The lab’s primary research is to use our expertise in statistics (such as semiparametrics, unconventional likelihood methods, feature selection and post-selection inference) and in statistical learning (such as semi-supervised learning, transfer learning, robust methods and non-convex optimization), to analyze data with massive structures in various biomedical studies. The lab is interested in traditional randomized controlled trials, as well as its integration with other modern databases.
The lab is also highly motivated and always enthusiastic about interdisciplinary research in clinical trials and observational studies as well as in a wide range of disciplines. Currently, the lab is interested in patient-reported outcomes, electronic health records, health services research, pain research, cancer, health disparities, orthopaedics and sport medicine, and dental medicine. The lab is consistently looking forward to establishing new exciting collaborations of cutting-edge research.
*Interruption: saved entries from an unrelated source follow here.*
(** ** Blocks that would be held back *)

(** On each stream there are as many vulnerable blocks as blocks with [f] and, on the streams
    [sids], one more; then so it is in all. *)
Lemma vulnerable_flight {B} (f : B -> bool) (M : gmap Z (list B)) : forall m' sids, NoDup sids ->
  (forall sid, zlen (filter (fun b => f b = true) (fields_of M sid)) + (if decide (sid ∈ sids) then 1 else 0) <= vulnerables (fields_of m' sid)) ->
  zlen (filter (fun b => f b = true) (concat (snd <$> map_to_list M))) + zlen sids <= vulnerables (blocks m').
Proof.
  induction M as [|i x M Hi IH] using map_ind; intros m' sids Hnd H.
  - rewrite map_to_list_empty. change (0 + zlen sids <= vulnerables (blocks m')). rewrite Z.add_0_l. apply vulnerable_streams; [done|].
    intros sid Hin. specialize (H sid). rewrite decide_True in H by done. unfold fields_of in H. rewrite lookup_empty in H.
    change (0 + 1 <= vulnerables (default [] (m' !! sid))) in H. destruct (m' !! sid) as [l|]; [|done]. exists l. simpl in H.
    unfold vulnerables in H. destruct (filter _ l) as [|b k] eqn:E; [done|].
    assert (Hb : b ∈ filter (fun b => vulnerable b = true) l) by (rewrite E; by left). apply list_elem_of_filter in Hb as [? ?]. by exists b.
  - assert (Hp : filter (fun b => f b = true) (concat (snd <$> map_to_list (<[i := x]> M))) ≡ₚ
        filter (fun b => f b = true) (concat ((i, x) :: map_to_list M).*2)) by (by rewrite map_to_list_insert).
    rewrite (zlen_perm _ _ Hp). cbn [fmap list_fmap snd concat]. rewrite filter_app, zlen_app.
    assert (Hrest : exists sids', NoDup sids' /\ (i ∉ sids') /\ zlen sids = zlen sids' + (if decide (i ∈ sids) then 1 else 0) /\ forall k, k <> i -> k ∈ sids' <-> k ∈ sids).
    { destruct (decide (i ∈ sids)) as [Hin|Hin]; [|exists sids; split_and!; [done|done|lia|done]].
      apply elem_of_Permutation in Hin as [k Hk]. exists k. rewrite Hk in Hnd. apply NoDup_cons in Hnd as [? ?]. split_and!; [done|done| |].
      - rewrite (zlen_perm _ _ Hk). unfold zlen. cbn [length]. lia.
      - intros j Hj. rewrite Hk. set_solver. }
    destruct Hrest as (sids' & Hnd' & Hni & Hz & Hel).
    assert (HM : fields_of M i = []) by (unfold fields_of; by rewrite Hi).
    specialize (IH (delete i m') sids' Hnd'). assert (Hle : zlen (filter (fun b => f b = true) (concat (snd <$> map_to_list M))) + zlen sids' <= vulnerables (blocks (delete i m'))).
    { apply IH. intros sid. rewrite fields_of_delete. destruct (decide (sid = i)) as [->|Hne].
      - rewrite HM, decide_False by done. done.
      - specialize (H sid). rewrite fields_of_insert, decide_False in H by done. destruct (decide (sid ∈ sids')) as [Hs|Hs].
        + rewrite decide_True in H by (by apply Hel). exact H.
        + rewrite decide_False in H by (by rewrite <- Hel). exact H. }
    specialize (H i). rewrite fields_of_insert, decide_True in H by done.
    assert (Hsplit : vulnerables (blocks m') = vulnerables (fields_of m' i) + vulnerables (blocks (delete i m'))).
    { unfold fields_of. destruct (m' !! i) as [y|] eqn:Ey; simpl.
      - by rewrite (vulnerables_perm _ _ (blocks_delete m' i y Ey)), vulnerables_app.
      - by rewrite (delete_none _ _ Ey). }
    rewrite Hsplit, Hz. lia.
Qed.

Lemma vulnerable_msgs {B} (g : msg -> B) (f : B -> bool) l : (forall m, m ∈ l -> f (g m) = true -> exists b, m_ob m = Some b /\ vulnerable b = true) ->
  zlen (filter (fun b => f b = true) (g <$> l)) <= vulnerables (omap m_ob l).
Proof.
  induction l as [|m l IH]; intros H; [done|]. specialize (IH (fun m' Hm' => H m' (list_elem_of_further _ _ _ Hm'))).
  cbn [fmap list_fmap omap list_omap]. rewrite filter_cons. destruct (f (g m)) eqn:E.
  - destruct (H m) as (b & -> & Hv); [by left|done|]. rewrite decide_True by done. unfold vulnerables. rewrite filter_cons, decide_True by done.
    unfold vulnerables, zlen in *. cbn [length]. lia.
  - rewrite decide_False by done. destruct (m_ob m) as [b|]; [|done]. unfold vulnerables in *. rewrite filter_cons.
    destruct (decide (vulnerable b = true)); [unfold zlen in *; cbn [length]|]; lia.
Qed.

Section settings.
Variables maxTable maxUncompressed maxBlocking : Z.
Hypothesis Htable : 0 <= maxTable < 2 ^ 31.
Hypothesis Huncompressed : 0 <= maxUncompressed < 2 ^ 27.

#[local] Abbreviation linked := (linked maxTable maxUncompressed maxBlocking).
Dr. Zhao serve(d) as the Principal Investigator of the following grants:
NSF/NIGMS/1953526 and 2122074
Title: A Robust and Efficient Statistical Framework for Handling Missing-Not-At-Random Data in Patient Reported Outcomes and Beyond
Dr. Zhao serve(d) as an editorial board member of the following journals:
Associate Editor for Stat, 2019-present
Associate Editor for Journal of Nonparametric Statistics, 2017-present
Associate Editor for Statistica Sinica (special issue), 2015-2018
Selected Research Projects
Using the Neyman orthogonality in semiparametrics, we show that, in a regression model with nonignorable missing data, the estimation procedure actually does not need the model or the estimation of the missingness mechanism; instead, the procedure only needs a working model, which could be arbitrarily misspecified. Hence, this nonignorable missingness mechanism can be "ignored".
How to approximate the zero-one loss in general? In this paper, we show that, in many problems in precision medicine, the common convex surrogate loss would not work; instead, one needs to propose a nonconvex surrogate loss. In particular, we study the smoothed surrogate loss under high dimensional regime. The theoretical results are quite unique and exciting!
This paper studies the problem of how to take into account the weak signals, how to detect important signals and also conduct statistical inference, with an informative subsample. The primary application of this work is an HIV-1 drug resistance study.
High-d Variable Selection And Inference With Missing Data
This work considers the general problem of how to do the variable selection and also conduct the post-selection inference with high dimensionality and under an arbitrary missingness mechanism.
Cleaning up loose cartilage is not always beneficial, according to our study that could impact athletes and seniors, reduce health care costs. This work was published at Journal of Bone & Joint Surgery.